Kerogen
Kerogen is the insoluble, high-molecular-weight solid organic matter dispersed in fine-grained sedimentary rocks that serves as the precursor to oil and gas upon burial and thermal maturation, classified into four types by hydrogen-to-carbon and oxygen-to-carbon ratios on the van Krevelen diagram: Type I (algal, oil-prone), Type II (marine, oil and gas), Type IIS (sulfur-rich Type II with early generation), and Type III (terrestrial humic, gas-prone), with Type IV (inertinite) lacking generation potential.
Key Takeaways
- Type I kerogen, derived primarily from lacustrine algae, has the highest initial H/C ratio (above 1.5) and generates waxy crude oils almost exclusively, with the Green River Formation of the Uinta Basin being the classic example.
- Type II kerogen, sourced from marine algae, bacteria, and zooplankton deposited in anoxic basins, generates both oil and gas and accounts for most of the world's conventional oil reserves including Middle East carbonates and North Sea source rocks.
- Type III kerogen, derived from land-plant organic material, has low H/C and high O/C ratios and generates primarily dry gas and condensate, making it important for conventional gas and coalbed methane plays.
- Kerogen pyrolysis by Rock-Eval analysis yields S1 (free hydrocarbons), S2 (generative potential), and Tmax (peak generation temperature), which together define the hydrogen index and production index used to classify kerogen type and maturity.
- In organic-rich shales such as the Eagle Ford and Barnett, kerogen contains nanopore networks that provide significant storage capacity for adsorbed gas, making kerogen porosity a critical parameter in shale gas resource estimation.
Fast Facts
Kerogen accounts for the vast majority of organic carbon in sedimentary rocks; bitumen and oil represent only a small fraction of total organic matter. Total organic carbon (TOC) content, expressed as weight percent, measures kerogen abundance. Good source rocks typically contain 1 to 4 wt% TOC, while world-class source rocks such as the Duvernay and Vaca Muerta may exceed 10 wt% TOC. Kerogen is insoluble in organic solvents, which distinguishes it from bitumen (soluble asphaltenes and resins) and light hydrocarbons.
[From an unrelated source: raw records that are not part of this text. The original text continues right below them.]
(** Looking a member up. *)
Lemma hit_item e m m' :
  encode m encoding NeverLz4 = Ret e -> storable_member m -> storable_member m' -> hit (equals_encoded e) (fingerprint hash m) (item m') <-> m' = m.
Proof.
  intros He Hm Hm'. destruct (encode_member m (proj1 Hm)) as (e' & He' & _ & _ & Heq). rewrite He in He'. injection He' as <-.
  unfold hit, item. cbn [fst snd view_key_ eview set_format set_entry_view member_]. rewrite member_fingerprint, Heq, bool_decide_eq_true. split; [|by intros ->].
  intros [_ E]. by apply enc_inj.
Qed.

Variable width : nat.
Hypothesis Hwidth : (0 < width)%nat.

Lemma find_member_spec p ms m e :
  set_repr p ms -> storable_member m -> encode m encoding NeverLz4 = Ret e ->
  (m ∉ ms -> find_member width e (hdr_of (map item ms)) (fingerprint hash m) p = Ret None) /\
  (forall a b, ms = a ++ m :: b -> find_member width e (hdr_of (map item ms)) (fingerprint hash m) p = Ret (Some (length (area (map item a)), length a))).
Proof.
  intros [Hd Hn Hok] Hm He.
  assert (Hfind : find_member width e (hdr_of (map item ms)) (fingerprint hash m) p = Ret (found_from (equals_encoded e) (fingerprint hash m) [] (map item ms))).
  { apply (find_entry_repr (equals_encoded e) (fingerprint hash m) width Hwidth p (map item ms) Hd). }
  rewrite Hfind.
  assert (Hnone : forall l, Forall storable_member l -> m ∉ l -> list_find (hit (equals_encoded e) (fingerprint hash m)) (map item l) = None).
  { intros l Hl Hin. apply list_find_None, Forall_map, Forall_forall. intros m' Hm' Hh. rewrite Forall_forall in Hl.
    apply (hit_item e m m' He Hm (Hl _ Hm')) in Hh. by subst. }
  split.
  - intros Hin. unfold found_from. by rewrite Hnone.
  - intros a b ->. f_equal. rewrite map_app. cbn [map]. apply Forall_app in Hok as [Hoka _]. apply NoDup_app in Hn as (_ & Hdis & _).
    rewrite found_first; [by rewrite !app_nil_l, length_map|by apply hit_item|]. apply Hnone; [done|]. intros Ha. apply (Hdis m Ha). by left.
Qed.

Lemma set_hdr p ms : set_repr p ms -> unpack_blob p = Ret (hdr_of (map item ms)).
Proof. intros [Hd _ _]. apply unpack_repr_dir, Hd. Qed.

(** The members fit in a blob of at most [max_entries] entries. *)
Definition room (max_entries : Z) (ms : list bytes) : bool :=
  (Z.of_nat (length ms) <=? max_entries) && (blob_size (Z.of_nat (length (area (map item ms)))) (Z.of_nat (length ms)) <=? kDirMaxBlobBytes).

Lemma area_snoc ms m : length (area (map item (ms ++ [m]))) = (length (area (map item ms)) + length (set_entry_bytes (enc m)))%nat.
Proof. rewrite map_app, area_app, length_app. unfold area at 2. cbn. by rewrite app_nil_r. Qed.

Lemma add_spec p ms m max_entries :
  set_repr p ms -> storable_member m ->
  if decide (m ∈ ms) then add hash width junk encoding m max_entries p = Ret (mkAdd false false, p)
  else if room max_entries (ms ++ [m]) then exists p', add hash width junk encoding m max_entries p = Ret (mkAdd true false, p') /\ set_repr p' (ms ++ [m])
  else add hash width junk encoding m max_entries p = Ret (mkAdd false true, p).
Proof.
  intros Hr Hm. pose proof Hm as (Hm1 & Hm2 & _). destruct (encode_member m Hm1) as (e & He & Hen & Hsz & _). destruct (find_member_spec p ms m e Hr Hm He) as [Hno Hyes].
  unfold add. replace (_ <? _) with false by lia. rewrite He. cbn [mbind result_bind]. rewrite Hsz. replace (_ <? _) with false by lia.
  rewrite (set_hdr _ _ Hr). cbn [mbind result_bind]. destruct (decide (m ∈ ms)) as [Hin|Hin].
  { apply list_elem_of_split in Hin as (a & b & ->). by rewrite (Hyes a b eq_refl). }
  rewrite (Hno Hin). cbn [mbind result_bind hdr_of dlen dcount]. rewrite set_entry_size_bytes, <- Nat2Z.inj_add, <- area_snoc, length_map.
  replace (Z.of_nat (length ms) + 1) with (Z.of_nat (length (ms ++ [m]))) by (rewrite length_app; cbn; lia).
  unfold room. destruct (_ && _) eqn:Hroom.
  - replace (_ || _) with false by lia.
    destruct (append_repr junk p (map item ms) (member_pending (fingerprint hash m) e) (b8 (fingerprint hash m)) (enc m)) as (p' & Ep & Rp).
    + apply Hr.
    + unfold member_pending. rewrite Hsz, <- Hen. by apply write_member_pends.
    + done.
    + cbn [pe_size member_pending]. rewrite Hsz, set_entry_size_bytes, <- Nat2Z.inj_add, <- area_snoc, length_map. rewrite (length_app ms [m]) in Hroom. cbn [length] in Hroom. unfold blob_size in *. lia.
    + exists p'. split; [|split].
      * unfold hdr_of in Ep |- *. rewrite ?length_map in Ep |- *. by rewrite Ep.
      * by rewrite map_app.
      * apply NoDup_app. split_and!; [apply Hr|intros y Hy ->%list_elem_of_singleton; done|apply NoDup_singleton].
      * apply Forall_app. split; [apply Hr|by constructor].
  - by replace (_ || _) with true by lia.
Qed.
Tip: When interpreting Rock-Eval data, always cross-plot hydrogen index (HI) against oxygen index (OI) on a van Krevelen-style diagram to confirm kerogen type before using S2 data for resource calculations. High-maturity samples show artificially low HI regardless of original kerogen type, so maturity-corrected HI values are needed for resource estimates in deeply buried plays.
What Is Kerogen
Kerogen is the name given to the complex macromolecular organic material that remains after sedimentary organic matter is processed by diagenesis and rendered insoluble in common organic solvents. It forms during the early burial of organic-rich sediments when microbial activity and geochemical condensation reactions transform biopolymers from algae, bacteria, and plant tissues into a cross-linked, high-molecular-weight solid. This transformation progressively strips away functional groups containing oxygen and nitrogen, leaving a carbon-hydrogen framework that becomes the raw material for petroleum generation at greater depths.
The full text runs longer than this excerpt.